Dr. Lauren M. Jansson, the director of pediatrics at the Center for Addiction and Pregnancy at the Johns Hopkins University School of Medicine in Baltimore, believes that exposing infants to THC can modify the endocannabinoid system in ways that might impair both motor skills and cognitive development. Co-writing in the Journal of the American Medical Association, Jansson noted that although “cannabis does have known medical utility for some conditions,” she believes that the risks of exposure to marijuana during pregnancy or breastfeeding are “underappreciated.”
She’s observed these effects firsthand, she said, in the infants and children she sees in her clinical practice.
“It’s difficult to relay in words,” Dr. Jansson said. “What I’m seeing is a kind of neuro-irregularity, infants who have difficulty paying attention or controlling their movements. They may have tremors or they’re easily overstimulated. What’s more, sometimes you won’t see the impact of exposure to marijuana during pregnancy or nursing for years later. It might show up as developmental and behavioral issues in adolescence.”

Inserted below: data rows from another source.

(** Every call is accounted for. *)
Lemma accounted_acall self env st k c gs w :
  _state self = Some st → directory_stays (engine_answers env) → acall_ok c →
  stored (engine_file w) gs →
  let '(w', r) := run_acall self env c w in accounted k gs (engine_file w') (consumed k c r).
Proof.
  intros Hs Hdir Hargs Hw.
  assert (∀ A (b : AuthorityM A), accounted k gs (engine_file (b w).1) 0 →
    let '(w', r) := (_ ← b; mret false) w in accounted k gs (engine_file w') (consumed k c r)) as Hret.
  { intros A b Hb. pose proof (run_mret_false b w) as H.
    destruct ((_ ← b; mret false) w) as [w' res]. destruct H as [-> ->]. by destruct res. }
  assert (∀ A (b : AuthorityM A),
    (∀ w, aw_grants w = gs → stored (engine_file w) gs → accounted k gs (engine_file (b w).1) 0) →
    accounted k gs (engine_file (_transaction self env b w).1) 0) as Htr.
  { intros A b Hb.
    pose proof (accounted_transaction self env st k Hs Hdir b (λ _, 0%nat) gs w Hw (λ _, eq_refl)) as H.
    destruct (_transaction self env b w) as [w' res]. apply H. intros w1 Hw1 Hst1.
    specialize (Hb w1 Hw1 Hst1). by destruct (b w1). }
  assert (∀ A (b : AuthorityM A), framed outside b →
    accounted k gs (engine_file (_transaction self env b w).1) 0) as Hfr.
  { intros A b Hb. apply Htr. intros w1 _ Hst1. by apply accounted_framed. }
  destruct c as [rq|g n d|g v|g s rp d sc wp cp|g|rq]; cbn [run_acall].
  - apply Hret. unfold issue_grant. rewrite st_bind_eq.
    pose proof (framed_build_grant self env rq w) as Hf.
    destruct (_build_grant self env rq w) as [w1 [gr|e]] eqn:Hb;
      injection Hf as Hf Hg; [|by eapply accounted_same].
    pose proof (build_grant_issued self env rq w w1 gr (proj1 Hargs) (proj2 Hargs) Hb) as Hi.
    pose proof (accounted_transaction self env st k Hs Hdir (store_new self env gr) (λ _, 0%nat) gs w1)
      as H.
    destruct (_transaction self env (store_new self env gr) w1) as [w' res] eqn:Hrun.
    apply H; [by rewrite Hf|done|]. intros w2 Hw2 Hst2.
    pose proof (accounted_store_new self env st k Hs Hdir gs gr w2 Hw2 Hst2 Hi) as Ha.
    by destruct (store_new self env gr w2).
  - rewrite st_bind_eq. unfold consume_grant.
    pose proof (accounted_transaction self env st k Hs Hdir (consume_body self env g n d)
      (λ r, consumed k (Consume g n d) (allowed <$> r)) gs w Hw (λ _, eq_refl)) as H.
    destruct (_transaction self env (consume_body self env g n d) w) as [w' [dec|e]];
      apply H; intros w1 Hw1 Hst1; by apply (accounted_consume_body self env st k Hs Hdir).
  - apply Hret, Htr. intros w1 Hw1 Hst1. by apply (accounted_revoke_body self env st k Hs Hdir).
  - apply Hret. unfold validate_grant. rewrite st_bind_eq. unfold st_lift at 1.
    destruct (authority_identifier s _); [|by eapply accounted_same]. rewrite st_bind_eq.
    unfold st_lift at 1. destruct (authority_identifier rp _); [|by eapply accounted_same].
    rewrite st_bind_eq. unfold st_lift at 1. destruct (_capability cp); [|by eapply accounted_same].
    apply Hfr, framed_validate_body.
  - apply Hret, Hfr. unfold find_grant. framed_cases.
  - apply Hret. apply accounted_framed; [apply framed_authorize|done].
Qed.

Lemma accounted_call k c gs fs :
  event_ok (Call c) → stored fs gs →
  let '(fs', n) := run_event k (Call c) fs in accounted k gs fs' n.
Proof.
  intros ([st Hs] & Hdir & Hargs) Hst. cbn [run_event]. set (w := Build_aworld _ _).
  pose proof (accounted_acall _ _ st k (ec_call c) gs w Hs Hdir Hargs Hst) as H.
  by destruct (run_acall _ _ _ w).
Qed.

(** C6: A grant is consumed at most once. Take any history of calls of any
    engines over one store (each with a memory, a clock and answers of the
    operating system of its own, whether its calls return or raise, also when a
    replacement is refused or its directory is not synced), interleaved with
    writes of the other components to other files. If the store held the grants
    [gs], then at most one of the calls consumed the grant [k], and none did if
    [k] was already consumed, revoked or expired in [gs]. *)
Theorem grant_single_use k evs fs gs :
  stored fs gs → Forall event_ok evs → (uses k evs fs <= credit gs k)%nat.
Proof.
  intros Hst Hevs. revert fs gs Hst. induction Hevs as [|ev evs Hev _ IH]; intros fs gs Hst; [cbn; lia|].
  cbn [uses]. destruct ev as [c|path n].
  - pose proof (accounted_call k c gs fs Hev Hst) as H.
    destruct (run_event k (Call c) fs) as [fs' n]. destruct H as (gs' & Hst' & Hle).
    specialize (IH fs' gs' Hst'). lia.
  - cbn [run_event]. specialize (IH (dict_set path n fs) gs). cbn. apply IH.
    destruct Hst as [Hok Hat]. split; [done|]. cbn in Hev.
    unfold grants_at, node_at. by rewrite dict_get_set_ne.
Qed.

(** ** What issuing and validating establish *)

Lemma from_keys_elem x l : x ∈ from_keys l ↔ x ∈ l.
Proof. unfold from_keys. by rewrite elem_of_reverse, elem_of_remove_dups, elem_of_reverse. Qed.

(** The path [p] lies in [q], as the file system resolves both. *)
Definition inside (self : AuthorityEngine) (env : surroundings) (repo : pyval) (p q : string) : Prop :=
  ∃ a b, resolve_in self env repo p = Ok a ∧ resolve_in self env repo q = Ok b
         ∧ _within a b = true.

Lemma scope_allowed_inside self env repo scope write_paths :
  _scope_allowed self env repo scope write_paths = Ok true →
  scope ≠ [] ∧ ∀ p, p ∈ write_paths → ∃ q, q ∈ scope ∧ inside self env repo p q.
Proof.
  unfold _scope_allowed. destruct (is_VNone repo); [done|].
  destruct (mapM_result _ scope) as [ss|e] eqn:Hs;
    [|cbn [mbind result_bind]; by destruct (resolution_denied e)].
  rewrite bind_ret. destruct (mapM_result _ write_paths) as [ws|e] eqn:Hw;
    [|cbn [mbind result_bind]; by destruct (resolution_denied e)].
  rewrite bind_ret. intros [= H]. apply andb_true_iff in H as [Hne Hall].
  apply negb_true_iff, bool_decide_eq_false in Hne.
  apply mapM_result_Ok_Forall2 in Hs, Hw. split.
  { intros ->. by apply Forall2_nil_inv_l in Hs. }
  intros p [i Hi]%list_elem_of_lookup. destruct (Forall2_lookup_l _ _ _ _ _ Hw Hi) as (a & Ha & Hpa).
  rewrite forallb_forall in Hall. specialize (Hall a).
  rewrite <- list_elem_of_In, existsb_exists in Hall. destruct Hall as (b & Hb & Hab);
    [by apply list_elem_of_lookup; exists i|].
  apply list_elem_of_In, list_elem_of_lookup in Hb as [j Hj].
  destruct (Forall2_lookup_r _ _ _ _ _ Hs Hj) as (q & Hq & Hqb).
  exists q. split; [by apply list_elem_of_lookup; exists j|]. by exists a, b.
Qed.

Lemma all_result_true {A} (f : A → result bool) l :
  all_result f l = Ok true ↔ Forall (λ x, f x = Ok true) l.
Proof.
  induction l as [|x l IH]; cbn; [by split; [constructor|]|]. rewrite Forall_cons, <- IH.
  destruct (f x) as [[]|]; naive_solver.
Qed.

Lemma any_result_true {A} (f : A → result bool) l :
  any_result f l = Ok true → Exists (λ x, f x = Ok true) l.
Proof.
  induction l as [|x l IH]; cbn; [done|]. destruct (f x) as [[]|] eqn:Hx; [by left|by right; apply IH|done].
Qed.

Lemma covered_by_inside self env repo bounds values :
  covered_by self env repo bounds values = Ok true →
  ∀ p, p ∈ values → ∃ q, q ∈ bounds ∧ inside self env repo p q.
Proof.
  unfold covered_by. rewrite all_result_true, Forall_forall. intros H p Hp%H.
  apply any_result_true, Exists_exists in Hp as (q & Hq & Hpq). exists q. split; [done|].
  apply bind_Ok in Hpq as (a & Ha & Hb). apply bind_Ok in Hb as (b & Hb & [= Hw]). by exists a, b.
Qed.

(** The two lookups, when both answer. *)
Lemma both_principals_Ok self env i s w w' a b :
  both_principals self env i s w = (w', Ok (a, b)) →
  ∃ w1, principal_get self env i w = (w1, Ok a) ∧ principal_get self env s w1 = (w', Ok b).
Proof.
  unfold both_principals, st_catch. rewrite st_bind_eq.
  destruct (principal_get self env i w) as [w1 [x|e]]; [|by destruct e].
  rewrite st_bind_eq. destruct (principal_get self env s w1) as [w2 [y|e]] eqn:Hs; [|by destruct e].
  intros [= -> -> ->]. by exists w1.
Qed.

Lemma same_repo_Some v s : same_repo v (Some s) = true → v = VStr s.
Proof. destruct v; cbn; try done. by intros ->%bool_decide_eq_true. Qed.

(** The repository of a grant: the subject's, and the issuer's if it has one. *)
Lemma repository_rule_Ok self i s repo u :
  repository_rule self i s (VStr repo) = Ok u →
  pr_repo_id s = Some repo ∧ (pr_repo_id i = None ∨ pr_repo_id i = Some repo).
Proof.
  unfold repository_rule. cbn [py_hashable]. rewrite bind_ret. intros ([] & H & _)%bind_Ok.
  apply require_Ok, andb_true_iff in H as [Hi Hs]. split.
  - destruct (pr_repo_id s); [|done]. by apply same_repo_Some in Hs as [= ->].
  - apply orb_true_iff in Hi as [Hi|Hi]; [left; by apply bool_decide_eq_true in Hi|].
    destruct (pr_repo_id i); [right|by left]. by apply same_repo_Some in Hi as [= ->].
Qed.

Lemma build_checks_Ok self env issuer subject r g :
  build_checks self env issuer subject r = Ok g →
  (pr_state issuer = "active" ∧ pr_state subject = "active" ∧ pr_parent subject = Some (pr_id issuer))
  ∧ (dg_issuer g = pr_id issuer ∧ dg_subject g = pr_id subject
     ∧ pr_repo_id subject = Some (dg_repo_id g)
     ∧ (pr_repo_id issuer = None ∨ pr_repo_id issuer = Some (dg_repo_id g)))
  ∧ (dg_capabilities g ≠ [] ∧ ∀ c, c ∈ dg_capabilities g →
       c ∈ gr_capabilities r ∧ c ∈ _capabilities self issuer ∧ c ∈ _capabilities self subject)
  ∧ (dg_scope g ≠ [] ∧ ∀ p, p ∈ dg_write_paths g →
       p ∈ gr_write_paths r ∧ ∃ q, q ∈ dg_scope g ∧ inside self env (VStr (dg_repo_id g)) p q)
  ∧ ((∃ z, dg_depth g = VInt z ∧ 0 <= z <= 8)
     ∧ 0 < dt_diff_us (dg_expires_at g) (dg_issued_at g) <= MAX_GRANT_TTL_SECONDS * US_PER_SECOND)
  ∧ dg_status g = "active" ∧ dg_version g = 1.
Proof.
  unfold build_checks. intros H.
  apply bind_Ok in H as ([] & [Ha Hb]%require_Ok%andb_true_iff & H).
  apply bind_Ok in H as ([] & Hpar%require_Ok & H). apply bind_Ok in H as (u & Hrepo & H).
  apply bind_Ok in H as ([] & [Hne Hci]%require_Ok%andb_true_iff & H).
  apply bind_Ok in H as ([] & Hcs%require_Ok & H). apply bind_Ok in H as (ok & Hscope & H).
  apply bind_Ok in H as ([] & ->%require_Ok & H). apply bind_Ok in H as ([] & Hdepth & H).
  unfold construct_grant in H. apply reraise_Ok in H. apply bind_Ok in H as (nonce & _ & H).
  apply bind_Ok in H as ([] & _ & H).
  apply DelegationGrant_new_Ok in H as
    ((_ & _ & [= Hi] & [= Hs] & Hr & _ & Hcaps%texts_inj & Hsc%texts_inj & Hwp%texts_inj & Hd)
     & (_ & _ & _ & _ & [= Hst] & [= Hv]) & _ & _ & Httl).
  rewrite Hr in Hrepo, Hscope. apply repository_rule_Ok in Hrepo.
  apply scope_allowed_inside in Hscope as [Hsne Hwp']. apply negb_true_iff in Hne.
  rewrite !bool_decide_eq_true in *. rewrite bool_decide_eq_false in Hne.
  rewrite forallb_forall in Hci, Hcs. rewrite <- Hcaps, <- Hsc, <- Hwp, <- Hi, <- Hs, <- Hst, <- Hv, <- Hd.
  split_and!; try done; try apply Hrepo; try apply Httl.
  - intros c Hc. pose proof Hc as Hc'%list_elem_of_In.
    pose proof (Hci c Hc') as Hc1%bool_decide_eq_true.
    pose proof (Hcs c Hc') as Hc2%bool_decide_eq_true. split_and!; [|done..].
    by rewrite (sort_by_perm str_cmp id), elem_of_remove_dups in Hc.
  - intros p Hp. split; [by rewrite from_keys_elem in Hp|by apply Hwp'].
  - destruct (gr_depth r); try done. cbn in Hdepth. apply require_Ok in Hdepth.
    eexists. split; [done|]. lia.
Qed.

Dr. Carly Snyder, a New York City psychiatrist who specializes in women’s health during pregnancy and after childbirth, acknowledges that some women might find that marijuana helps them manage the stress of new motherhood.
But, she said, “As both a physician and a mom, I think there are still too many unknowns about the impact of marijuana on an infant. When it comes to infant development I strongly believe we need to err on the side of caution.”
For women who are struggling with depression or anxiety after giving birth, there are other treatment options that don’t carry the potential risks of marijuana use, Snyder said. She urges women to speak to a psychiatrist or psychologist with a focus on postpartum mental health.
“These are not issues that should be taken lightly,” Dr. Snyder said, adding that there are also alternatives to breast milk if a woman feels she doesn’t want to give up marijuana use. “And never mind the argument, made by some, that cannabinoids occur naturally in human breast milk. We naturally make melatonin, too, but we still tell women not to take melatonin supplements when they’re pregnant. More isn’t necessarily better, even with substances that we produce on our own.”
For Jansson, the bottom line is that “women should be advised to stop all marijuana use when they’re trying to conceive, during pregnancy and while they’re nursing. If you’re having a difficult time quitting, you’ll want to seek help.”
Both the American College of Obstetricians and Gynecologists in a 2017 statement and the Society of Obstetricians and Gynaecologists of Canada in its 2018 campaign take a similar stance: Until more is known about the health impact of marijuana on your baby, it’s best to lay off the weed, baby.